Warum keiner von uns ein weiteres wagte? War sie denn gar so ehrfurchtgebietend unnahbar? Besaß denn keiner von uns den Mut zur Sünde? Oh ... aber sie hatte einen Gatten, und dieser Gatte war eine Bestie, einfach eine Bestie, eine kleine, lauernde, schwarz-struppige, verbissene Bestie! Ein Kerl, dessen Augen spitze Dolche blitzen ließen, so oft er Carmella lächeln sah, und dem man nachsagte, daß er sie mindestens einmal die Woche durchbläue, um ihr die rechte Liebe zur Tugend einzuimpfen. Arme Carmella! Jedes kühnere Wort, jeder heißere Blick von uns hätte deiner weißen Haut nur noch etliche blaue Flecke mehr eingetragen! Und wir waren, wie gesagt, nicht nur Männer, sondern sogar anständige Künstler! – – –
Ich trat ein. O schade, schade! Kein bekanntes Gesicht, weder hinter dem Schenktisch, noch auch auf den berühmten schmalen Polsterbänken. Ein paar triste Philister löffelten hinter den Marmortischen ihren Kaffee und hörten mit gelangweilten Gesichtern und halbem Ohre der fließenden Rede eines sehr großen und schlanken Herrn zu, welcher mit seinem halben Liter Marino allein an der linken Wand des kleinen Lokals saß, offenbar absichtlich von den übrigen Gästen gemieden.
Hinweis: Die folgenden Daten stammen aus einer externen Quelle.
(** ** Scalars *)

Lemma skip_scalar_advance fuel i : (i <= length src)%nat -> (length src - i < fuel)%nat -> skip_scalar_loop src fuel i = advance (fun c => negb (ends_scalar c)) src i.
Proof using.
  revert i. induction fuel as [|fuel IH]; intros i Hi Hf; [lia|]. cbn [skip_scalar_loop]. rewrite advance_unfold. destruct (src !! i) as [c|] eqn:E.
  - apply lookup_lt_Some in E. destruct (ends_scalar c); cbn [negb]; [done|]. apply IH; lia.
  - apply lookup_ge_None in E. lia.
Qed.

Lemma skipScalarTrusted_advance i : (i <= length src)%nat -> skipScalarTrusted src i = advance (fun c => negb (ends_scalar c)) src i.
Proof using. intros Hi. apply skip_scalar_advance; lia. Qed.

(** What follows a value. *)
Definition delimited (j : nat) : Prop := stops (fun c => negb (ends_scalar c)) (drop j src).

Lemma skip_scalar_valid i s j : span src i s j -> Forall (fun c => ends_scalar c = false) s -> delimited j -> skipScalarTrusted src i = j.
Proof using.
  intros Hs Hf Hd. pose proof (span_le _ _ _ _ Hs). rewrite skipScalarTrusted_advance by lia. apply (advance_complete _ _ _ s); [done| |done].
  eapply Forall_impl; [exact Hf|]. intros c Hc. cbn beta in *. by rewrite Hc.
Qed.

Lemma number_unended s : jnumber s -> Forall (fun c => ends_scalar c = false) s.
Proof using. intros H%jnumber_chars. eapply Forall_impl; [exact H|]. intros c. unfold number_char, IsDigit, ends_scalar. lia. Qed.

(** ** Values *)

Lemma skipComposite_valid maxDepth depth o c s i j : is_open o = true -> is_close c = true -> 1 <= maxDepth - depth -> within (maxDepth - depth) (maxDepth - depth) s ->
  span src i (o :: s ++ [c]) j -> skipComposite src maxDepth depth i = Ok j.
Proof using Hsrc.
  intros Ho Hc Hk Hs Hspan. rewrite skipComposite_scan by done. pose proof (span_len _ _ _ _ Hspan) as ->. destruct Hspan as (Hd & _). rewrite Hd.
  by rewrite (closes_container _ o c (maxDepth - depth)) by (done || lia).
Qed.

(** The skip of a value on a valid text. *)
Lemma skipValueTrusted_valid maxDepth depth i s j t : span src i s j -> jvalue (maxDepth - depth) s t -> delimited j -> skipValueTrusted src maxDepth depth i = Ok j.
Proof using Hsrc.
  intros Hspan Hv Hd. unfold skipValueTrusted.
  assert (Hhead : forall c u, s = c :: u -> src !! i = Some c) by (intros c u ->; by apply span_cons in Hspan as [? _]).
  assert (Hlit : forall c u, s = c :: u -> (c =? "{"%ch) || (c =? "["%ch) = false -> (c =? DQUOTE) = false -> Forall (fun c => ends_scalar c = false) s ->
    match src !! i with
    | None => Ok i
    | Some c => if (c =? "{"%ch) || (c =? "["%ch) then skipComposite src maxDepth depth i
      else if c =? DQUOTE then skipStringTrusted src (S (length src)) (S i) else Ok (skipScalarTrusted src i)
    end = Ok j).
  { intros c u Es H1 H2 Hf. rewrite (Hhead _ _ Es), H1, H2. f_equal. by eapply skip_scalar_valid. }
  assert (Hwithin : forall k s, passes (maxDepth - depth) (k - 1) s -> within (maxDepth - depth) k s) by done.
  inversion Hv as [? Hk|? Hk|? Hk|? ? Hk Hn|? ? dec Hk Hstr|? w Hk Hw|? inner ? Hk Hin|? w Hk Hw|? inner ? Hk Hin]; subst.
  - by eapply Hlit; [reflexivity|done|done|repeat constructor].
  - by eapply Hlit; [reflexivity|done|done|repeat constructor].
  - by eapply Hlit; [reflexivity|done|done|repeat constructor].
  - destruct (jnumber_head s Hn) as (c & u & Es & Hc). eapply Hlit; [exact Es|unfold IsDigit in Hc; lia..|by apply number_unended].
  - destruct (jstring_head _ _ Hstr) as (u & Es). rewrite (Hhead _ _ Es). cbn [Z.eqb Pos.eqb orb]. pose proof (span_le _ _ _ _ Hspan) as Hle. pose proof (span_len _ _ _ _ Hspan) as Hl.
    assert (length s >= 2)%nat by (destruct Hstr; cbn [length]; rewrite length_app; cbn; lia).
    rewrite skipStringTrusted_spec by lia. f_equal. unfold after_string. destruct Hspan as (Hdrop & _).
    replace (drop (S i) src) with (drop 1 (s ++ drop j src)) by (rewrite <- Hdrop, drop_drop; f_equal; lia). rewrite (quote_at_string _ _ _ _ Hstr). lia.
  - rewrite (Hhead _ _ eq_refl). cbn [Z.eqb Pos.eqb orb]. eapply skipComposite_valid; [| |exact Hk| |exact Hspan]; [done..|]. by apply passes_inert, ws_inert.
  - rewrite (Hhead _ _ eq_refl). cbn [Z.eqb Pos.eqb orb]. eapply skipComposite_valid; [| |exact Hk| |exact Hspan]; [done..|]. by eapply (proj1 (proj2 (valid_passes _))).
  - rewrite (Hhead _ _ eq_refl). cbn [Z.eqb Pos.eqb orb]. eapply skipComposite_valid; [| |exact Hk| |exact Hspan]; [done..|]. by apply passes_inert, ws_inert.
  - rewrite (Hhead _ _ eq_refl). cbn [Z.eqb Pos.eqb orb]. eapply skipComposite_valid; [| |exact Hk| |exact Hspan]; [done..|]. by eapply (proj2 (proj2 (valid_passes _))).
Qed.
Ich nahm in der Nähe des eifrigen Redners Platz und vertiefte mich in die Betrachtung seines höchst anziehenden Charakterkopfes. Ein herrlicher Langschädel, kurz gelocktes, graues Haar, eine hohe, ausgearbeitete Stirn, die Augen schon etwas tief in die Höhlen versunken, aber leuchtend in fast fanatischer Glut, der ausdrucksvolle Mund und das scharfknochige Kinn, nicht verdeckt durch den kurzen, gesträubten Schnurrbart und die Fliege an der Unterlippe. Der Mann hatte ein prachtvolles Organ und sprach ein bezauberndes Italienisch. Er redete den elegantesten Leitartikel von der Welt. Die gewähltesten Wendungen und Vergleiche flossen ihm glatt von den Lippen wie etwas ganz Selbstverständliches. Da er wundervoll artikulierte, verstand ich jedes Wort.
»Was ist Rom? Eine Weltstadt? Pah! Ein Sitz der Intelligenz? Der Intelligenz des Auslandes – ja vielleicht! Haben wir einen Großhandel? Haben wir eine Industrie, die einem gebildeten Europäer fin de siècle irgendwelche Achtung abnötigen könnte? O ja, wir fabrizieren billige Andenken zum Mitbringen für die Fremden, falsche Perlen, Eidechsen und Katakombenlämpchen von Blei, mit einem ausgegrabenen Anstrich – auch sollen unsere Flickschuster ganz besonders talentvolle Leute sein – wir photographieren jeden alten Stein, den die Invasionen der Barbaren so freundlich waren, noch auf dem andern liegen zu lassen – zu fünfzig Centesimi das Stück, im großen billiger – wir sind wie eine alte Schachtel, die ihre Eitelkeit mit der Erinnerung an verblichene Reize füttert. Ja wahrhaftig eine alte Schachtel, oder noch besser gesagt eine Kiste, eine großmächtige alte Plunderkiste, mit einigen recht sehenswerten alten Erbstücken dazwischen – ei gewiß, ich will es ja gar nicht leugnen! Immer 'ran, meine Herrschaften, hier ist zu sehen die kapitolinische Venus, an die zweitausend Jahre alt, aber immer noch schön und splinternackt vom Scheitel bis zu den Zehen! Sie läßt sich ganz leicht herumdrehen, falls Sie sie auch von hinten zu besichtigen wünschen. Hier sind zu sehen die Loggien und die Stanzen des berühmten Raffael – Sehenswürdigkeit ersten Ranges, einzig in ihrer Art! Immer 'ran meine Herrschaften!«
Und die Herren Philister hörten das alles ruhig mit an, blinzelten einander mit kaum merklichem Lächeln zu, nickten aber doch gedankenvoll mit dem Kopfe und murmelten so etwas wie ein halbes Zugeständnis, sobald sein flammender Blick einen von ihnen traf.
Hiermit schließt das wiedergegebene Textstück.